The last chapter of Raising Elijah is about fracking and it's a call to parental arms. "We shouldn’t wreck this place down, right, Mom?" her son asks after a standing-room-only meeting on fracking at the local public library.
So we were awed but not surprised that Sandra decided to devote her $100,000 prize to the fight against hydrofracking. We publish her statement below, in which she quotes SEHN Science Director Joe Guth.
Nor was it surprising that the 1,000-page revised EIS on the Marcellus Shale had some serious flaws. On October 5, a large group of physicians and medical authorities in the state expressed concerns to Gov. Cuomo that the revised EIS failed to address public health. We publish their press release after Sandra's statement.
May we all rally with such passion for the sake of future generations: the kids of today and ever after, to whom we owe an unbroken land.
II. The Heinz Award and What I Plan to Do With It | TOP |
by Sandra Steingraber, Sept. 13, 2011
I'm thrilled to receive a Heinz Award in recognition of my research and writing on environmental health. This is work made possible by my residency as a scholar within the Department of Environmental Studies at Ithaca College. Many past and present Heinz Award winners are personal heroes of mine--and Teresa Heinz herself is a champion of women's environmental health--so this recognition carries special meaning for me.
And it comes with a $100,000 unrestricted cash prize. Which is stunning.
As a bladder cancer survivor of 32 years, I'm intimately familiar with two kinds of uncertainty: the kind that comes while waiting for results from the pathology and radiology labs and the kind that is created by the medical insurance industry who decides whether or not to pay the pathology and radiology bills. Over the years, I've learned to analyze data and raise children while surrounded by medical and financial insecurities. It's a high-wire act.
But as an ecologist, I'm aware of a much larger insecurity: the one created by our nation's ruinous dependency on fossil fuels in all their forms. When we light them on fire, we fill the atmosphere with heat-trapping gases that are destablizing the climate and acidifying the oceans (whose plankton stocks provide us half of the oxygen we breathe). When we use fossil fuels as feedstocks to make materials such as pesticides and solvents, we create toxic substances that trespass into our children's bodies (where they raises risks for cancer, asthma, infertility, and learning disorders).
Emancipation from our terrible enslavement to fossil fuels is possible. The best science shows us that the United States could, within two decades, entirely run on green, renewable energy if we chose to dedicate ourselves to that course [1]. But, right now, that is not the trail we are blazing.
Instead, evermore extreme and toxic methods are being deployed to blast fossilized carbon from the earth. We are blowing up mountains to get at coal, felling boreal forests to get at tar, and siphoning oil from the ocean deep. Most ominously, through the process called fracking, we are shattering the very bedrock of our nation to get at the petrified bubbles of methane trapped inside.

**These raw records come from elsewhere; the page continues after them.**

Record Env := {
  encoding : Encoding.Env;
  excel : Excel.Env;
  hwp : Hwp.Env;
  readFileSync : string -> result buffer;
  (** [(await mammoth.extractRawText({path})).value]. *)
  mammoth_extractRawText : string -> result jsstring;
  (** The chain of [replace] calls of the HTML branch, which no property
      below looks into. *)
  html_to_text : jsstring -> jsstring;
  (** What a sharp pipeline throws, if it does. *)
  sharp_error : SharpInput -> SharpFormat -> option JsError
}.

Definition existsSync (p : string) : M FS bool :=
  gets (fun fs : FS => bool_decide (p ∈ fs)).

Definition unlinkSync (p : string) : M FS unit :=
  fun fs : FS =>
    if bool_decide (p ∈ fs) then (fs ∖ {[p]}, Ok tt)
    else (fs, Throw {| message := "ENOENT: no such file or directory" |}).

(** [await sharp(input).format(...).toFile(out)]. *)
Definition toFile (env : Env) (input : SharpInput) (format : SharpFormat)
  (out : string) : M FS unit :=
  fun fs : FS =>
    match sharp_error env input format with
    | None => ({[out]} ∪ fs, Ok tt)
    | Some e => (fs, Throw e)
    end.

(** [await sharp(input).format(...).toBuffer()]. *)
Definition toBuffer {S} (env : Env) (input : SharpInput)
  (format : SharpFormat) : M S unit :=
  match sharp_error env input format with
  | None => ret tt
  | Some e => throw e
  end.

Definition createSimpleTextImage (env : Env) (text : jsstring)
  (outputPath : string) (fileType : jsstring) : M FS ConvResult :=
  tryM
    (let! _ := toBuffer env InBlank Png in
     let! _ := toFile env (InComposite (TitleSvg fileType (length text)))
                 (Jpeg 95) outputPath in
     ret RTrue)
    (fun _ => ret RFalse).

Definition createTextImage (env : Env) (text : jsstring)
  (outputPath : string) (fileType : jsstring) : M FS ConvResult :=
  tryM
    (let png := Path.pngPath outputPath in
     let! _ := toFile env (InSvg (TextSvg (Layout.layoutPage text fileType)))
                 Png png in
     let! _ := toFile env (InFile png) (Jpeg 95) outputPath in
     let! _ := tryM (unlinkSync png) (fun _ => ret tt) in
     ret RTrue)
    (fun _ =>
       createSimpleTextImage env (Layout.effectiveText text) outputPath
         fileType).

Definition cleanMessage (errorMessage : jsstring) : jsstring :=
  replace_char 62%N (lit "&gt;")
    (replace_char 60%N (lit "&lt;")
      (replace_char 38%N (lit "&amp;") errorMessage)).

Definition createErrorImage (env : Env) (outputPath : string)
  (errorMessage : jsstring) : M FS ConvResult :=
  tryM
    (let! _ := toFile env (InSvg (ErrorSvg (cleanMessage errorMessage)))
                 (Jpeg 95) outputPath in
     ret RTrue)
    (fun _ =>
       let! _ := toFile env InBlank (Jpeg 95) outputPath in
       ret RTrue).
(** [s.split(" ")[0]]: the part of [s] before its first space. *)
Fixpoint first_word (s : string) : string :=
  match s with
  | EmptyString => EmptyString
  | String c s' => if Ascii.eqb c " " then EmptyString else String c (first_word s')
  end.

(** [selected_genre.split(" ")[0] if selected_genre != "All" else None] *)
Definition actual_genre (selected_genre : string) : option string :=
  if negb (String.eqb selected_genre "All") then Some (first_word selected_genre) else None.

(** ** [get_song_info]: reading a Spotify search result *)

Module Spotify.

(** A decoded JSON value. *)
#[local] Unset Elimination Schemes.
Inductive json :=
| JNull
| JBool (b : bool)
| JNum (n : Q)
| JStr (s : string)
| JList (l : list json)
| JDict (d : list (string * json)).
#[local] Set Elimination Schemes.

(** The value under a key of a dictionary. *)
Fixpoint assoc (key : string) (d : list (string * json)) : option json :=
  match d with
  | [] => None
  | (k, v) :: d' => if String.eqb k key then Some v else assoc key d'
  end.

(** [x[key]] for a string key: [KeyError] on a dictionary without the key,
    [TypeError] on any other value. *)
Definition get_item (x : json) (key : string) : exc json :=
  match x with
  | JDict d =>
      match assoc key d with
      | Some v => Ok v
      | None => Raise ("'" ++ key ++ "'")%string
      end
  | _ => Raise "TypeError"
  end.

(** [x[0]]: the first element of a list, the first character of a string,
    an exception otherwise. *)
Definition first_item (x : json) : exc json :=
  match x with
  | JList (v :: _) => Ok v
  | JList [] => Raise "list index out of range"
  | JStr (String c _) => Ok (JStr (String c EmptyString))
  | JStr EmptyString => Raise "string index out of range"
  | JDict _ => Raise "0"
  | _ => Raise "TypeError"
  end.

(** [x.get(key, default)]: only a dictionary has the method. *)
Definition get (x : json) (key : string) (default : json) : exc json :=
  match x with
  | JDict d =>
      match assoc key d with
      | Some v => Ok v
      | None => Ok default
      end
  | _ => Raise "AttributeError"
  end.

(** [bool(x)] *)
Definition truthy (x : json) : bool :=
  match x with
  | JNull => false
  | JBool b => b
  | JNum n => negb (Qeq_bool n 0)
  | JStr s => negb (String.eqb s "")
  | JList l => match l with [] => false | _ => true end
  | JDict d => match d with [] => false | _ => true end
  end.

(** The dictionary returned for a track; a missing value is [JNull]. *)
Record Info := mkInfo {
  preview_url : json;
  spotify_url : json;
  uri : json;
  album_art : json;
  duration_ms : json;
  popularity : json;
  explicit : json
}.

(** The client [self.sp]: absent, or a search that returns the decoded
    response or raises. *)
Definition Client := option (string -> exc json).

(** The method: [None] without a client, when the search finds no track,
    and whenever an exception is raised on the way. *)
Definition get_song_info (sp : Client) (track_name artist_name : string) : option Info :=
  match sp with
  | None => None
  | Some search =>
      let attempt :=
        results <- search ("track:" ++ track_name ++ " artist:" ++ artist_name)%string ;;
        tracks <- get_item results "tracks" ;;
        items <- get_item tracks "items" ;;
        if truthy items then
          track <- first_item items ;;
          preview_url <- get track "preview_url" JNull ;;
          external_urls <- get track "external_urls" (JDict []) ;;
          spotify_url <- get external_urls "spotify" JNull ;;
          uri <- get track "uri" JNull ;;
          album <- get track "album" (JDict []) ;;
          images <- get album "images" (JList [JDict []]) ;;
          image <- first_item images ;;
          album_art <- get image "url" JNull ;;
          duration_ms <- get track "duration_ms" JNull ;;
          popularity <- get track "popularity" JNull ;;
          explicit <- get track "explicit" JNull ;;
          Ok (Some (mkInfo preview_url spotify_url uri album_art duration_ms popularity explicit))
        else Ok None in
      match attempt with
      | Ok info => info
      | Raise _ => None
      end
  end.

(** The search for the song returns a response whose first item is the
    dictionary [track]. *)
Definition found (search : string -> exc json) (track_name artist_name : string)
    (track : list (string * json)) : Prop :=
  exists results tracks others,
    search ("track:" ++ track_name ++ " artist:" ++ artist_name)%string = Ok results
    /\ get_item results "tracks" = Ok tracks
    /\ get_item tracks "items" = Ok (JList (JDict track :: others)).

(** The track has no external URLs, or a dictionary of them. *)
Definition plain_urls (track : list (string * json)) : Prop :=
  assoc "external_urls" track = None
  \/ exists urls, assoc "external_urls" track = Some (JDict urls).

(** [d.get(key)] of a dictionary. *)
Definition value_of (key : string) (d : list (string * json)) : json :=
  match assoc key d with
  | Some v => v
  | None => JNull
  end.

(** A search that finds one track. *)
Definition one_track (track : list (string * json)) : string -> exc json :=
  fun _ => Ok (JDict [("tracks", JDict [("items", JList [JDict track])])]%string).

(** A track whose album has no image. *)
Definition bare_track : list (string * json) :=
  [("uri", JStr "spotify:track:1"); ("album", JDict [("images", JList [])])]%string.

End Spotify.

(** ** [add_songs.py]: adding the results of a Spotify search *)

Module AddSongs.
Import Spotify.

(** The Spotify client of the script: the search, and the audio features
    of a list of one track, each returning the decoded response or
    raising. *)
Record Client := mkClient {
  search : string -> exc json;
  audio_features : json -> exc json
}.













End AddSongs.

(** The binds of a computation that returned, taken apart. *)
Ltac split_bind H :=
  repeat match type of H with
         | bind ?x _ = Ok _ =>
             let E := fresh "E" in
             destruct x eqn:E; cbn [bind] in H; [|discriminate H]
         end.

(** ** The recommender as it runs: missing cells and library numbers *)

(** The sections above read every text cell as a string and compute the
    scores exactly. The program does neither: pandas reads some cells as
    missing values, and the scaler, the cosine similarity and the sort are
    library calls on binary64 numbers. [Runtime] is [get_recommendations],
    [predict_fn] and [lambda_handler] with the text cells as pandas holds
    them and with the library calls as parameters; [Binary64] computes the
    scaler and the cosine similarity in binary64. *)

Module Runtime.

(** The cells [pd.read_csv] reads as a missing value ([NaN]) by default. *)
Definition na_values : list string :=
  [""; "#N/A"; "#N/A N/A"; "#NA"; "-1.#IND"; "-1.#QNAN"; "-NaN"; "-nan";
   "1.#IND"; "1.#QNAN"; "<NA>"; "N/A"; "NA"; "NULL"; "NaN"; "None"; "n/a";
   "nan"; "null"]%string.

(** The cell is read as a missing value. *)
Definition missing (cell : string) : bool := existsb (String.eqb cell) na_values.

(** The value of a cell of a text column: a string, or [None] for [NaN]. *)
Definition read_text (cell : string) : option string :=
  if missing cell then None else Some cell.

(** [series.str.lower()] at one cell: a missing value stays missing. *)
Definition lowered (cell : string) : option string :=
  option_map Str.lower (read_text cell).

(** [series == q] at one cell: false at a missing value. *)
Definition equals (q : string) (v : option string) : bool :=
  match v with
  | Some t => String.eqb t q
  | None => false
  end.

(** [series.str.contains(q, na=False)] at one cell. *)
Definition contains (q : string) (v : option string) : bool :=
  match v with
  | Some t => Str.contains q t
  | None => false
  end.

(** [str(x)] for a cell of a column that is text: a missing value prints
    as ['nan']. *)
Definition str (cell : string) : string := if missing cell then "nan"%string else cell.

(** The dictionary built for a row, with [str] on its text cells. *)
Definition song_info (s : Song) : SongInfo :=
  {| title := str (track_name s);
     artist := str (track_artist s);
     album := str (track_album_name s);
     popularity := track_popularity s;
     genre := str (playlist_genre s);
     duration := duration_ms s / 1000 |}.

(** The three row masks of the search. *)
Definition title_is (q : string) (s : Song) : bool := equals q (lowered (track_name s)).
Definition title_contains (q : string) (s : Song) : bool := contains q (lowered (track_name s)).
Definition artist_contains (q : string) (s : Song) : bool := contains q (lowered (track_artist s)).

(** The loop over the close matches. *)
Fixpoint first_resolving (df : DataFrame) (similar_songs : list string) : list nat :=
  match similar_songs with
  | [] => []
  | similar_song :: rest =>
      match index (select (title_is similar_song) df) with
      | [] => first_resolving df rest
      | song_idx => song_idx
      end
  end.

(** The strings among the values of a column. *)
Definition strings (values : list (option string)) : list string :=
  flat_map (fun v => match v with Some t => [t] | None => [] end) values.

Section Libraries.

(** [pd.read_csv] reads the column as text: its cells are strings and
    missing values, and its dtype is [object]. It does not when every cell
    that is present is a number, or every one a boolean, or when none is
    present in a file with rows. *)
Variable text_column : list string -> bool.

(** A binary64 number. *)
Variable number : Type.

(** [StandardScaler().fit_transform(X)] *)
Variable fit_transform : list (list Q) -> list (list number).

(** [cosine_similarity(X, Y)], which raises [ValueError] on an entry that
    is not finite. *)
Variable cosine_similarity : list (list number) -> list (list number) -> exc (list (list number)).

(** [np.argsort(a)] *)
Variable argsort : list number -> list nat.

(** [get_close_matches(word, possibilities, n=5, cutoff=0.6)] on strings. *)
Variable get_close_matches : string -> list string -> list string.

(** [series.str], which raises [AttributeError] on a column that is not
    text. *)
Definition str_accessor (cells : list string) : exc unit :=
  if text_column cells then Ok tt
  else Raise "Can only use .str accessor with string values!".

(** [get_close_matches] of [difflib] takes the length of each possibility:
    a missing value, a [float], raises [TypeError]. *)
Definition close_matches (word : string) (possibilities : list (option string))
  : exc (list string) :=
  if forallb (fun v => match v with Some _ => true | None => false end) possibilities
  then Ok (get_close_matches word (strings possibilities))
  else Raise "object of type 'float' has no len()".
(** * ATS / LinkedIn optimizer: scoring, plan gate and billing webhooks

    A shallow embedding of the back end of the application:
    - [backend/models/CVAnalysis.js], [backend/models/LinkedInAnalysis.js]
      (composite scores and suggestions),
    - [backend/models/User.js] (the plan gate [canPerformAction]),
    - [backend/routes/cv.js], [backend/routes/linkedin.js]
      (category scorers, optimize, compare, analyze, get-analysis),
    - [backend/routes/payments.js] (billing webhook handlers).

    JavaScript numbers that carry fractional weights are IEEE-754 binary64
    values, modelled by Rocq's primitive [float]; counters and time stamps,
    which only ever hold integers, are modelled by [Z].  Strings are
    [string]s of 8-bit characters.  Mongoose collections are lists of
    documents; a loaded document is identified by its position, and
    [save] runs the [enum] validators of the schema.  A call that throws
    is a [Throw]; payments.js reads [PRODUCT_VARIANTS] without binding it
    anywhere, so that read throws. *)

From Stdlib Require Import ZArith Floats List Bool Lia String Ascii Uint63.
Import ListNotations.

Set Warnings "-inexact-float".

Local Open Scope Z_scope.

(* ================================================================== *)
(** * JavaScript numbers *)
(* ================================================================== *)

Module JS.

(** A value of a [Number] field that may be [undefined]. *)
Definition number := option float.

(** Conversion of an exact integer below 2^53 to a double. *)
Definition of_Z (z : Z) : float :=
  if z <? 0 then PrimFloat.opp (PrimFloat.of_uint63 (Uint63.of_Z (- z)))
  else PrimFloat.of_uint63 (Uint63.of_Z z).

Definition of_nat (n : nat) : float := of_Z (Z.of_nat n).

(** [ToNumber]: [undefined] becomes [NaN]. *)
Definition ToNumber (x : number) : float :=
  match x with
  | Some f => f
  | None => PrimFloat.nan
  end.

(** [ToBoolean] on a number: [NaN], [+0] and [-0] are falsy. *)
Definition truthy (f : float) : bool :=
  negb (PrimFloat.is_nan f || PrimFloat.is_zero f).

(** [x || d] where [x] is a possibly absent number. *)
Definition or_default (x : number) (d : float) : float :=
  match x with
  | Some f => if truthy f then f else d
  | None => d
  end.

(** [Math.round]: the closest integer, ties towards +infinity; the sign of
    a zero result follows the argument (Math.round(-0.2) is -0). *)
Definition Math_round (x : float) : float :=
  match Prim2SF x with
  | S754_finite s m e =>
      if 0 <=? e then x
      else
        let v := cond_Zopp s (Z.pos m) in
        let n := (2 * v + 2 ^ (- e)) / 2 ^ (1 - e) in
        if n =? 0 then (if s then PrimFloat.neg_zero else PrimFloat.zero)
        else of_Z n
  | _ => x
  end.

(** [Math.min] of two numbers. *)
Definition Math_min (a b : float) : float :=
  if PrimFloat.is_nan a || PrimFloat.is_nan b then PrimFloat.nan
  else if PrimFloat.ltb a b then a
  else if PrimFloat.ltb b a then b
  else if PrimFloat.get_sign a then a else b.

(** Relational operators with a possibly [undefined] operand: the
    comparison is made on [ToNumber] of the operands, and any comparison
    with [NaN] is false. *)
Definition lt (a b : number) : bool := PrimFloat.ltb (ToNumber a) (ToNumber b).
Definition gt (a b : number) : bool := PrimFloat.ltb (ToNumber b) (ToNumber a).

(** A number whose sign bit is clear: +0, a positive finite number or
    +infinity. *)
Definition nonneg (f : float) : bool :=
  match Prim2SF f with
  | S754_zero s | S754_infinity s | S754_finite s _ _ => negb s
  | S754_nan => false
  end.

(** A possibly absent number that, when present, is non-negative. *)
Definition absent_or_nonneg (x : number) : bool :=
  match x with
  | Some f => nonneg f
  | None => true
  end.

Definition le (a b : number) : bool := PrimFloat.leb (ToNumber a) (ToNumber b).

Definition in_0_100 (f : float) : bool :=
  PrimFloat.leb 0%float f && PrimFloat.leb f 100%float.

(** A sub-score that is present and lies between 0 and 100. *)
Definition score_in_range (x : number) : bool :=
  match x with
  | Some f => in_0_100 f
  | None => false
  end.

End JS.

(* ================================================================== *)
(** * Specification-side arithmetic *)
(* ================================================================== *)

Module Spec.

(** Rounding to the nearest integer, a tie going away from zero. *)
Definition round_half_away_from_zero (x : float) : float :=
  match Prim2SF x with
  | S754_finite s m e =>
      if 0 <=? e then x
      else
        let n := (2 * Z.pos m + 2 ^ (- e)) / 2 ^ (1 - e) in
        if n =? 0 then (if s then PrimFloat.neg_zero else PrimFloat.zero)
        else JS.of_Z (cond_Zopp s n)
  | _ => x
  end.




End Spec.

(* ================================================================== *)
(** * models/CVAnalysis.js *)
(* ================================================================== *)

Module CVAnalysis.

Record Keywords := {
  found : list string;
  missing : list string;
  kw_score : JS.number
}.

Record Formatting := {
  hasProperSections : bool;
  hasContactInfo : bool;
  hasSkillsSection : bool;
  hasExperienceSection : bool;
  fmt_score : JS.number
}.

Record Content := {
  hasQuantifiableAchievements : bool;
  hasRelevantExperience : bool;
  hasEducationSection : bool;
  wordCount : Z;
  cnt_score : JS.number
}.

Record Technical := {
  programmingLanguages : list string;
  frameworks : list string;
  tools : list string;
  databases : list string;
  tech_score : JS.number
}.

Record Analysis := {
  keywords : Keywords;
  formatting : Formatting;
  content : Content;
  technical : Technical
}.

Record Suggestion := {
  category : string;
  priority : string;
  title : string;
  description : string;
  impact : Z
}.

Record ComparisonData := {
  beforeScore : float;
  afterScore : float;
  improvements : list string
}.

(** The document.  [locked] is the ad-hoc property the routes set on the
    loaded document; it is not a schema path. *)
Record t := {
  _id : Z;
  userId : Z;
  originalFileName : string;
  fileType : string;
  extractedText : string;
  atsScore : float;
  analysis : Analysis;
  suggestions : list Suggestion;
  optimizedVersion : option (string * Z);
  comparisonData : option ComparisonData;
  status : string;
  processingTime : Z;
  locked : bool
}.

Definition set_atsScore (d : t) (v : float) : t :=
  {| _id := _id d; userId := userId d;
     originalFileName := originalFileName d; fileType := fileType d;
     extractedText := extractedText d; atsScore := v;
     analysis := analysis d; suggestions := suggestions d;
     optimizedVersion := optimizedVersion d;
     comparisonData := comparisonData d; status := status d;
     processingTime := processingTime d; locked := locked d |}.

Definition weight_keywords : float := 0.35.
Definition weight_formatting : float := 0.25.
Definition weight_content : float := 0.25.
Definition weight_technical : float := 0.15.

(** [calculateATSScore]: stores the score on the document and returns it. *)
Definition calculateATSScore (d : t) : t * float :=
  let s_keywords := JS.or_default (kw_score (keywords (analysis d))) 0 in
  let s_formatting := JS.or_default (fmt_score (formatting (analysis d))) 0 in
  let s_content := JS.or_default (cnt_score (content (analysis d))) 0 in
  let s_technical := JS.or_default (tech_score (technical (analysis d))) 0 in
  let r := JS.Math_round
             (s_keywords * weight_keywords +
              s_formatting * weight_formatting +
              s_content * weight_content +
              s_technical * weight_technical)%float in
  (set_atsScore d r, r).

(** The weight table of the specification for résumés. *)
Definition spec_table (a : Analysis) : list (float * JS.number) :=
  [ (0.35%float, kw_score (keywords a));
    (0.25%float, fmt_score (formatting a));
    (0.25%float, cnt_score (content a));
    (0.15%float, tech_score (technical a)) ].
(** *** Reachable states *)

Lemma log_complaint_complaints ty sev desc ctx md σ :
  complaints (snd (log_complaint ty sev desc ctx md σ)) = complaints σ
  \/ exists r, record_ok r
       /\ complaints (snd (log_complaint ty sev desc ctx md σ))
          = complaints σ ++ [r].
Proof.
  destruct (log_complaint ty sev desc ctx md σ) as [[i|e] σ'] eqn:H.
  - right. apply log_complaint_inv in H as (ev & n & r & _ & _ & -> & Hcs).
    eexists. split; [| exact Hcs].
    destruct (severity_in_critical_high sev); (split; [| reflexivity]);
      [by right | by left].
  - left. revert H. unfold log_complaint. run.
    destruct (self_evaluate _ _) as [[ev|e'] σ1] eqn:Hev.
    + destruct (severity_in_critical_high sev); cbn;
        match goal with
        | |- context [save_complaints ?s] =>
            destruct (save_complaints_frame s) as (σ2 & Hs & _)
        end; rewrite Hs; discriminate.
    + intros [= _ <-]. cbn.
      match type of Hev with
      | self_evaluate ?c ?s = _ =>
          destruct (find_similar_complaints c (tick s)) as [[sim|e2] σ2] eqn:Hsim
      end.
      * apply self_evaluate_ok in Hsim as (ev' & Hev'). congruence.
      * destruct (find_similar_complaints_advance _ _ _ _ Hsim) as [m ->].
        apply self_evaluate_raises in Hsim. rewrite Hsim in Hev.
        by injection Hev as _ <-.
Qed.
(* ================================================================= *)
(** ** The reducer of a structure, as the specification words it *)

(** The specification gives the reducer of a simplified structure as the
    projection of the second argument composed with the user-supplied
    reducer.  These are the two ways to read the composition, for a user
    reducer with handle [h]: the reducer applied to the projected second
    argument, and the projection applied to the result of the reducer. *)

Definition reducer_of_projection (host_fn : nat -> list JSValue -> JSValue)
    (h : nat) (args : list JSValue) : JSValue :=
  host_fn h [arg 1 args].

Definition projection_of_reducer (host_fn : nat -> list JSValue -> JSValue)
    (h : nat) (args : list JSValue) : JSValue :=
  arg 1 [host_fn h args].

(** Every rule of the table is named by a symbol created before. *)
Definition sim_wf (s : ASTSimplifier) : Prop :=
  forall k n, In (k, n) (sim_rules s) -> sym_id k < sim_next s.

(* ================================================================= *)
(** ** Positions in the text fragments *)

(** The string at [outerIndex] ([undefined] is the empty text here). *)
Definition current_buf (st : LexerState) : string :=
  nth (lx_outerIndex st) (strings st) EmptyString.

(** The number of characters of the text fragments before the cursor. *)
Definition position (st : LexerState) : nat :=
  list_sum (map String.length (firstn (lx_outerIndex st) (strings st)))
  + lx_index st.

(** The cursor is within its string. *)
Definition in_buf (st : LexerState) : Prop :=
  lx_index st <= String.length (current_buf st).

(** [st'] comes after [st]: the same fragments and values, and the tokens
    added carry a segment index between those of the two states. *)
Definition extends (st st' : LexerState) : Prop :=
  strings st' = strings st /\ interps st' = interps st /\
  lx_outerIndex st <= lx_outerIndex st' /\
  exists added,
    lx_tokens st' = lx_tokens st ++ added /\
    Forall (fun t => lx_outerIndex st <= Tk.outerIndex t /\
                     Tk.outerIndex t <= lx_outerIndex st') added.

(** The text a string token has accumulated. *)
Definition token_text (t : Token) : string :=
  match token_value t with
  | JString s => s
  | _ => EmptyString
  end.

(** No token carries a segment index beyond the fragment being scanned. *)
Definition segments_ordered (st : LexerState) : Prop :=
  Forall (fun t => Tk.outerIndex t <= lx_outerIndex st) (lx_tokens st).

(* ================================================================= *)
(** ** A host for the examples *)

(** The character classes on ASCII letters and digits, and the
    conversions on the values the examples use. *)

Module Host.

Definition ID_Start (ch : ascii) : bool :=
  in_range "a" "z" ch || in_range "A" "Z" ch.

Definition ID_Continue (ch : ascii) : bool :=
  ID_Start ch || in_range "0" "9" ch || Ascii.eqb ch "_".

Fixpoint digits_value (acc : Z) (s : string) : option Z :=
  match s with
  | EmptyString => Some acc
  | String ch rest =>
      if in_range "0" "9" ch
      then digits_value (10 * acc + Z.of_nat (nat_of_ascii ch - 48)) rest
      else None
  end.

(** [Number(text)] on runs of decimal digits; [JUndefined] stands for the
    numbers outside the model. *)
Definition Number_ (s : string) : JSValue :=
  match s with
  | EmptyString => JNumber 0
  | _ => match digits_value 0 s with
         | Some z => JNumber z
         | None => JUndefined
         end
  end.

(** [String(value)] on strings, [null] and [undefined]. *)
Definition String_ (v : JSValue) : string :=
  match v with
  | JString s => s
  | JNull => "null"
  | JUndefined => "undefined"
  | _ => "[object Object]"
  end.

Fracking turns fresh water into poison. It fills our air with smog, our roadways with 18-wheelers hauling hazardous materials, and our fields and pastures with pipelines and toxic pits.
I am therefore announcing my intent to devote my Heinz Award to the fight against hydrofracking in upstate New York, where I live with my two children.
Some might look at my small house (with its mismatched furniture) or my small bank accounts (with their absence of a college fund or a retirement plan) and question my priorities. But the bodies of my children are the rearranged molecules of the air, water, and food streaming through them. As their mother, there is no more important investment that I could make right now than to support the fight for the integrity of the ecological system that makes their lives possible. As legal scholar Joseph Guth reminds us, a functioning biosphere is worth everything we have [2].
This summer I traveled through the western United States and saw firsthand the devastation that fracking creates. In drought-crippled Texas where crops withered in the fields, I read a hand-lettered sign in a front yard that said, "I NEED WATER. U HAUL. I PAY." And still the fracking trucks rolled on, carrying water to the gas wells.
This is the logic of drug addicts, not science.
I also stood on the courthouse steps in Salt Lake City while climate activist Tim DeChristopher was sentenced to two years in federal prison for an act of civil disobedience that halted the leasing of public land for gas and oil drilling near Arches National Park. Before he was hauled away by federal marshalls, Tim said, "This is what love looks like."
After two months of travel, my children and I arrived home to the still unfractured state of New York. After stopping at a local farm stand to buy bread, tomatoes, cheese, and peaches for dinner, we drove to vineyard-and-waterfall-lined shore of Cayuga Lake. I watched my son skip stones across its surface. Under his feet, the shale bedrock underlay the aquifer that provides drinking water to our village.
And this is what security looks like.
1. M.Z. Jacobson and M.A. Delucci, "A Path to Sustainable Energy by 2030," Scientific American 301 (2009): 58-65.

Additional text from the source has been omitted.